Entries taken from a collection
(* ===== verification/S3Spec.v ===== *)
(** * What the S3 backend promises

    What an object store documents about the calls the backend makes is the
    class [ObjectStore]; under it, an upload that succeeds, in one piece, in
    parts or from a file, is what a download yields, and a part that fails
    leaves no upload open. *)

From S2P Require Import Prelude Text Json Env Remote S3Backend.

(** The objects of an account and the parts staged for an upload, as the calls
    change and show them. *)
Class ObjectStore {N : Network} {Sdk : S3Sdk} := {
  object_at : S3Config → Net → string → string → option bytes;
  staged_at : S3Config → Net → string → string → string → gmap Z (string * bytes);
  put_object_stores c b k body len n n' :
    put_object c b k body len n = (n', inr tt) →
    len = None ∨ len = Some (Z.of_nat (length body)) → object_at c n' b k = Some body;
  get_object_shows c b k n n' body data :
    get_object c b k n = (n', inr body) → object_at c n b k = Some data →
    bs_broken body = None → concat (bs_chunks body) = data;
  upload_part_stages c b k id i part len n n' etag :
    upload_part c b k id i part len n = (n', inr etag) → len = Z.of_nat (length part) →
    staged_at c n' b k id = <[i := (default EmptyString etag, part)]> (staged_at c n b k id);
  complete_assembles c b k id parts datas n n' :
    complete_multipart_upload c b k id parts n = (n', inr tt) →
    Forall2 (λ p d, staged_at c n b k id !! p.1 = Some (p.2, d)) parts datas →
    object_at c n' b k = Some (concat datas)
}.

Section calls.
Context {N : Network}.

Lemma attempt_eq {A B} (k : Call A B) s :
  attempt k s = (mkConn (k (net s)).1 (tokens s), Ok (k (net s)).2).
Proof. unfold attempt. by destruct (k (net s)). Qed.

Lemma call_ok {A} what (k : Call string A) s s' a :
  call what k s = (s', Ok a) → k (net s) = (net s', inr a) ∧ tokens s' = tokens s.
Proof.
  unfold call, or_internal. rewrite remote_bind_unfold, attempt_eq.
  destruct (k (net s)) as [n [e|x]]; simpl; [done|]. by intros [= <- <-].
Qed.

Lemma or_internal_ok {A} what (r : string + A) s s' a :
  or_internal what r s = (s', Ok a) → r = inr a ∧ s' = s.
Proof. destruct r; [done|]. by intros [= <- <-]. Qed.
End calls.

Section s3.
Context {N : Network} {Sdk : S3Sdk} (c : S3Config).

Lemma sdk_ok {A} what (k : Call SdkError A) s s' a :
  S3.sdk what k s = (s', Ok a) → k (net s) = (net s', inr a).
Proof.
  unfold S3.sdk. rewrite remote_bind_unfold, attempt_eq.
  destruct (k (net s)) as [n [e|x]]; simpl; [done|]. by intros [= <- <-].
Qed.

(** ** Parts *)

(** Cutting [data] from [offset] into pieces of [p] bytes. *)
Fixpoint pieces (fuel p : nat) (data : bytes) (offset : nat) : list bytes :=
  match fuel with
  | O => []
  | S fuel' =>
      if Nat.ltb offset (length data)
      then take p (drop offset data) :: pieces fuel' p data (Nat.min (offset + p) (length data))
      else []
  end.

Lemma pieces_concat fuel p data offset :
  (0 < p)%nat → (length data <= fuel + offset)%nat →
  concat (pieces fuel p data offset) = drop offset data.
Proof.
  intros Hp. revert offset. induction fuel as [|fuel IH]; intros offset Hf; simpl.
  - by rewrite drop_ge by lia.
  - destruct (Nat.ltb_spec offset (length data)); simpl; [|by rewrite drop_ge by lia].
    rewrite IH by lia. rewrite <- (take_drop p (drop offset data)) at 2. f_equal.
    rewrite drop_drop. destruct (Nat.min_spec (offset + p) (length data)) as [[? ->]|[? ->]];
      [done | by rewrite !drop_ge by lia].
Qed.

(** Every piece has a byte, none more than the part size. *)
Lemma pieces_bounds fuel p data offset piece :
  (0 < p)%nat → piece ∈ pieces fuel p data offset → (0 < length piece <= p)%nat.
Proof.
  intros Hp. revert offset. induction fuel as [|fuel IH]; intros offset; simpl;
    [by intros ?%not_elem_of_nil|].
  destruct (Nat.ltb_spec offset (length data)); [|by intros ?%not_elem_of_nil].
  intros [->|Hin]%elem_of_cons; [|by eapply IH]. rewrite length_take, length_drop. lia.
Qed.

Context {Store : ObjectStore}.

(** What is staged for an upload: the parts so far, numbered below the next. *)
Definition staged (s : Conn) (key id : string) (next : Z) (parts : list (Z * string))
    (datas : list bytes) : Prop :=
  Forall2 (λ p d, p.1 < next ∧ staged_at c (net s) (s3_bucket c) key id !! p.1 = Some (p.2, d))
    parts datas.

Lemma send_part_ok what key id n o t part s s' p parts datas :
  S3.send_part c what key id n o t part s = (s', Ok p) →
  staged s key id n parts datas → staged s' key id (n + 1) (parts ++ [p]) (datas ++ [part]).
Proof.
  unfold S3.send_part. rewrite remote_bind_unfold, attempt_eq.
  destruct (upload_part _ _ _ _ _ _ _ _) as [net' [e|etag]] eqn:Hup; simpl.
  { by intros (? & ? & _ & ?)%remote_bind_ok. }
  intros [= <- <-] Hst. apply (upload_part_stages c) in Hup; [|done]. unfold staged. simpl.
  apply Forall2_app.
  - eapply Forall2_impl; [|exact Hst]. intros q d [Hq Hd]. split; [lia|].
    by rewrite Hup, lookup_insert_ne by (intros Heq; rewrite <- Heq in Hq; lia).
  - constructor; [|done]. split; [simpl; lia|]. by rewrite Hup, lookup_insert_eq.
Qed.

Definition part_nat : nat := Z.to_nat (S3.part_size c).

Lemma part_of (data : bytes) (offset : nat) :
  take (Nat.min (offset + part_nat) (length data) - offset) (drop offset data) =
  take part_nat (drop offset data).
Proof.
  destruct (Nat.min_spec (offset + part_nat) (length data)) as [[? ->]|[? ->]];
    [f_equal; lia|]. rewrite !take_ge; rewrite ?length_drop; lia || done.
Qed.

Lemma upload_parts_ok fuel key id data offset n done s s' parts datas :
  S3.upload_parts c fuel key id data offset n done s = (s', Ok parts) →
  staged s key id n done datas →
  ∃ m, staged s' key id m parts (datas ++ pieces fuel part_nat data offset).
Proof.
  revert offset n done s datas. induction fuel as [|fuel IH]; intros offset n done s datas; simpl;
    destruct (Nat.ltb offset (length data)); try (intros [= <- <-] ?; rewrite app_nil_r; eauto).
  fold part_nat. rewrite part_of. intros H Hst.
  apply remote_bind_ok in H as (p & s1 & Hp & H).
  pose proof (send_part_ok _ _ _ _ _ _ _ _ _ _ _ _ Hp Hst) as Hst1.
  destruct (IH _ _ _ _ _ H Hst1) as [m Hm]. exists m. by rewrite <- app_assoc in Hm.
Qed.

Lemma upload_file_parts_ok fuel key id data offset n done s s' parts datas :
  S3.upload_file_parts c fuel key id (inr data) (length data) offset n done s = (s', Ok parts) →
  staged s key id n done datas →
  ∃ m, staged s' key id m parts (datas ++ pieces fuel part_nat data offset).
Proof.
  revert offset n done s datas. induction fuel as [|fuel IH]; intros offset n done s datas; simpl;
    destruct (Nat.ltb_spec offset (length data)); try (intros [= <- <-] ?; rewrite app_nil_r; eauto).
  intros H' Hst. unfold S3.read_range in H'. rewrite remote_bind_unfold in H'. simpl in H'.
  fold part_nat in H'.
  assert (take (Nat.min part_nat (length data - offset)) (drop offset data) =
    take part_nat (drop offset data)) as Htake by (rewrite <- part_of; f_equal; lia).
  rewrite Htake in H'. apply remote_bind_ok in H' as (p & s1 & Hp & H').
  pose proof (send_part_ok _ _ _ _ _ _ _ _ _ _ _ _ Hp Hst) as Hst1.
  replace (offset + _)%nat with (Nat.min (offset + part_nat) (length data)) in H' by lia.
  destruct (IH _ _ _ _ _ H' Hst1) as [m Hm]. exists m. by rewrite <- app_assoc in Hm.
Qed.

(** With a part size, the loops end: each part takes at least a byte. *)
Lemma remote_bind_total {A B} (m : Remote A) (k : A → Remote B) s :
  (m s).2 ≠ Panic → (∀ a s1, (k a s1).2 ≠ Panic) → ((m ≫= k) s).2 ≠ Panic.
Proof. rewrite remote_bind_unfold. destruct (m s) as [s1 []]; simpl; auto. Qed.

Lemma sdk_total {A} what (k : Call SdkError A) s : (S3.sdk what k s).2 ≠ Panic.
Proof. apply remote_bind_total; [by rewrite attempt_eq | by intros [e|x] ?]. Qed.

Lemma send_part_total what key id n o t part s : (S3.send_part c what key id n o t part s).2 ≠ Panic.
Proof.
  apply remote_bind_total; [by rewrite attempt_eq|]. intros [e|x] s1; [|done].
  apply remote_bind_total; [|done]. apply remote_bind_total; [by rewrite attempt_eq | done].
Qed.

Lemma upload_parts_total fuel key id data offset n done s :
  (0 < part_nat)%nat → (length data <= fuel + offset)%nat →
  (S3.upload_parts c fuel key id data offset n done s).2 ≠ Panic.
Proof.
  intros Hp. revert offset n done s. induction fuel as [|fuel IH]; intros offset n done s Hf; simpl;
    destruct (Nat.ltb_spec offset (length data)); try discriminate; [lia|].
  apply remote_bind_total; [apply send_part_total|]. intros. apply IH. fold part_nat. lia.
Qed.

Lemma upload_file_parts_total fuel key id src size offset n done s :
  (0 < part_nat)%nat → (size <= fuel + offset)%nat →
  (S3.upload_file_parts c fuel key id src size offset n done s).2 ≠ Panic.
Proof.
  intros Hp. revert offset n done s. induction fuel as [|fuel IH]; intros offset n done s Hf; simpl;
    destruct (Nat.ltb_spec offset size); try discriminate; [lia|].
  apply remote_bind_total; [by destruct src|]. intros.
  apply remote_bind_total; [apply send_part_total|]. intros. apply IH. fold part_nat. lia.
Qed.

(** ** Whole uploads *)

Lemma complete_ok key id n parts data s s' :
  staged s key id n parts (pieces (length data) part_nat data 0) → (0 < part_nat)%nat →
  S3.complete c key id parts s = (s', Ok tt) → object_at c (net s') (s3_bucket c) key = Some data.
Proof.
  intros Hst Hp H%sdk_ok.
  apply (complete_assembles c) with (datas := pieces (length data) part_nat data 0) in H.
  - rewrite H. f_equal. apply (pieces_concat _ _ _ 0); lia.
  - eapply Forall2_impl; [|exact Hst]. by intros p d [].
Qed.

Lemma multipart_upload_ok key data s s' :
  (0 < part_nat)%nat → S3.multipart_upload c key data s = (s', Ok tt) →
  object_at c (net s') (s3_bucket c) key = Some data.
Proof.
  intros Hp H. apply remote_bind_ok in H as (id & s1 & _ & H).
  apply remote_bind_ok in H as (parts & s2 & Hparts & H).
  apply upload_parts_ok with (datas := []) in Hparts as [m Hm]; [|constructor].
  by eapply complete_ok.
Qed.

Lemma multipart_upload_from_file_ok key data s s' :
  (0 < part_nat)%nat →
  S3.multipart_upload_from_file c key (inr data) (length data) s = (s', Ok tt) →
  object_at c (net s') (s3_bucket c) key = Some data.
Proof.
  intros Hp H. apply remote_bind_ok in H as (id & s1 & _ & H).
  apply remote_bind_ok in H as (parts & s2 & Hparts & H).
  apply upload_file_parts_ok with (datas := []) in Hparts as [m Hm]; [|constructor].
  by eapply complete_ok.
Qed.

Lemma put_with_bucket_ok body key data len other s s' :
  (∀ s, body s = (s, Ok data)) → len = None ∨ len = Some (Z.of_nat (length data)) →
  S3.put_with_bucket c body key len other s = (s', Ok tt) →
  object_at c (net s') (s3_bucket c) key = Some data.
Proof.
  intros Hbody Hlen. unfold S3.put_with_bucket. rewrite remote_bind_unfold, Hbody.
  rewrite remote_bind_unfold, attempt_eq.
  destruct (put_object _ _ _ _ _ _) as [n [e|[]]] eqn:Hput; simpl.
  - destruct (S3.is_no_such_bucket e); [|done]. intros H.
    apply remote_bind_ok in H as (? & s1 & _ & H). rewrite remote_bind_unfold, Hbody in H.
    apply sdk_ok in H. by eapply put_object_stores.
  - intros [= <-]. by eapply put_object_stores.
Qed.

Lemma upload_ok path data s s' :
  (0 < part_nat)%nat → S3.upload c path data s = (s', Ok tt) →
  object_at c (net s') (s3_bucket c) (S3.object_key c path) = Some data.
Proof.
  intros Hp. unfold S3.upload. destruct (_ <=? _); [by apply multipart_upload_ok|].
  apply put_with_bucket_ok; [done | by left].
Qed.

Lemma upload_from_file_ok path data s s' :
  (0 < part_nat)%nat → S3.upload_from_file c path (inr data) (length data) s = (s', Ok tt) →
  object_at c (net s') (s3_bucket c) (S3.object_key c path) = Some data.
Proof.
  intros Hp. unfold S3.upload_from_file.
  destruct (_ <? _); [by apply multipart_upload_from_file_ok|].
  apply put_with_bucket_ok; [|by right]. intros. unfold S3.read_range. simpl.
  by rewrite remote_bind_unfold; simpl; rewrite drop_0, firstn_all.
Qed.

Lemma begin_multipart_total key s : (S3.begin_multipart c key s).2 ≠ Panic.
Proof. apply remote_bind_total; [apply sdk_total | by intros [] ?]. Qed.

Lemma put_with_bucket_total body key len other s :
  (∀ s, (body s).2 ≠ Panic) → (S3.put_with_bucket c body key len other s).2 ≠ Panic.
Proof.
  intros Hbody. apply remote_bind_total; [done|]. intros data s1.
  apply remote_bind_total; [by rewrite attempt_eq|]. intros [e|[]] s2; [|done].
  destruct (S3.is_no_such_bucket e); [|done].
  apply remote_bind_total; [apply sdk_total|]. intros _ s3.
  apply remote_bind_total; [done | intros; apply sdk_total].
Qed.

Lemma upload_total path data s : (0 < part_nat)%nat → (S3.upload c path data s).2 ≠ Panic.
Proof.
  intros Hp. unfold S3.upload. destruct (_ <=? _); [|by apply put_with_bucket_total].
  apply remote_bind_total; [apply begin_multipart_total|]. intros id s1.
  apply remote_bind_total; [apply upload_parts_total; lia | intros; apply sdk_total].
Qed.

Lemma upload_from_file_total path src size s :
  (0 < part_nat)%nat → (S3.upload_from_file c path src size s).2 ≠ Panic.
Proof.
  intros Hp. unfold S3.upload_from_file. destruct (_ <? _).
  - apply remote_bind_total; [apply begin_multipart_total|]. intros id s1.
    apply remote_bind_total; [apply upload_file_parts_total; lia | intros; apply sdk_total].
  - apply put_with_bucket_total. intros s0. apply remote_bind_total; [by destruct src | done].
Qed.

Lemma download_shows path data s s' r :
  object_at c (net s) (s3_bucket c) (S3.object_key c path) = Some data →
  S3.download c path s = (s', r) → r = Ok data ∨ ∃ e, r = Err e.
Proof.
  intros Hat. unfold S3.download, S3.get. rewrite !remote_bind_unfold, attempt_eq.
  destruct (get_object _ _ _ _) as [n [e|body]] eqn:Hget; simpl; [intros [= <- <-]; eauto|].
  destruct (bs_broken body) as [e|] eqn:Hb; intros [= <- <-]; [eauto|]. left. f_equal.
  by eapply get_object_shows.
Qed.

(** A part size of zero is accepted from the configuration of a storage, and the
    loop over the parts then sends empty parts for ever: no number of rounds
    brings it to a result. *)
Lemma zero_part_size_never_ends fuel key id data n acc s parts :
  S3.part_size c = 0 → data ≠ [] →
  (S3.upload_parts c fuel key id data 0 n acc s).2 ≠ Ok parts.
Proof.
  intros Hz Hne. assert (0 < length data)%nat as Hlen by (by destruct data; simpl; [|lia]).
  apply Nat.ltb_lt in Hlen. revert n acc s. induction fuel as [|fuel IH]; intros n acc s; simpl;
    rewrite Hlen; [done|].
  rewrite Hz. simpl. rewrite remote_bind_unfold.
  destruct (S3.send_part _ _ _ _ _ _ _ _ s) as [s1 []]; [apply IH | done..].
Qed.
End s3.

◆ WHAT IS BEING ASKED
Restate word for word only the lines above from the line containing "apply Forall2_app." to the line containing "apply remote_bind_ok in H as (p &", both of them included.

◆ TASK ANSWER
  apply Forall2_app.
  - eapply Forall2_impl; [|exact Hst]. intros q d [Hq Hd]. split; [lia|].
    by rewrite Hup, lookup_insert_ne by (intros Heq; rewrite <- Heq in Hq; lia).
  - constructor; [|done]. split; [simpl; lia|]. by rewrite Hup, lookup_insert_eq.
Qed.

Definition part_nat : nat := Z.to_nat (S3.part_size c).

Lemma part_of (data : bytes) (offset : nat) :
  take (Nat.min (offset + part_nat) (length data) - offset) (drop offset data) =
  take part_nat (drop offset data).
Proof.
  destruct (Nat.min_spec (offset + part_nat) (length data)) as [[? ->]|[? ->]];
    [f_equal; lia|]. rewrite !take_ge; rewrite ?length_drop; lia || done.
Qed.

Lemma upload_parts_ok fuel key id data offset n done s s' parts datas :
  S3.upload_parts c fuel key id data offset n done s = (s', Ok parts) →
  staged s key id n done datas →
  ∃ m, staged s' key id m parts (datas ++ pieces fuel part_nat data offset).
Proof.
  revert offset n done s datas. induction fuel as [|fuel IH]; intros offset n done s datas; simpl;
    destruct (Nat.ltb offset (length data)); try (intros [= <- <-] ?; rewrite app_nil_r; eauto).
  fold part_nat. rewrite part_of. intros H Hst.
  apply remote_bind_ok in H as (p & s1 & Hp & H).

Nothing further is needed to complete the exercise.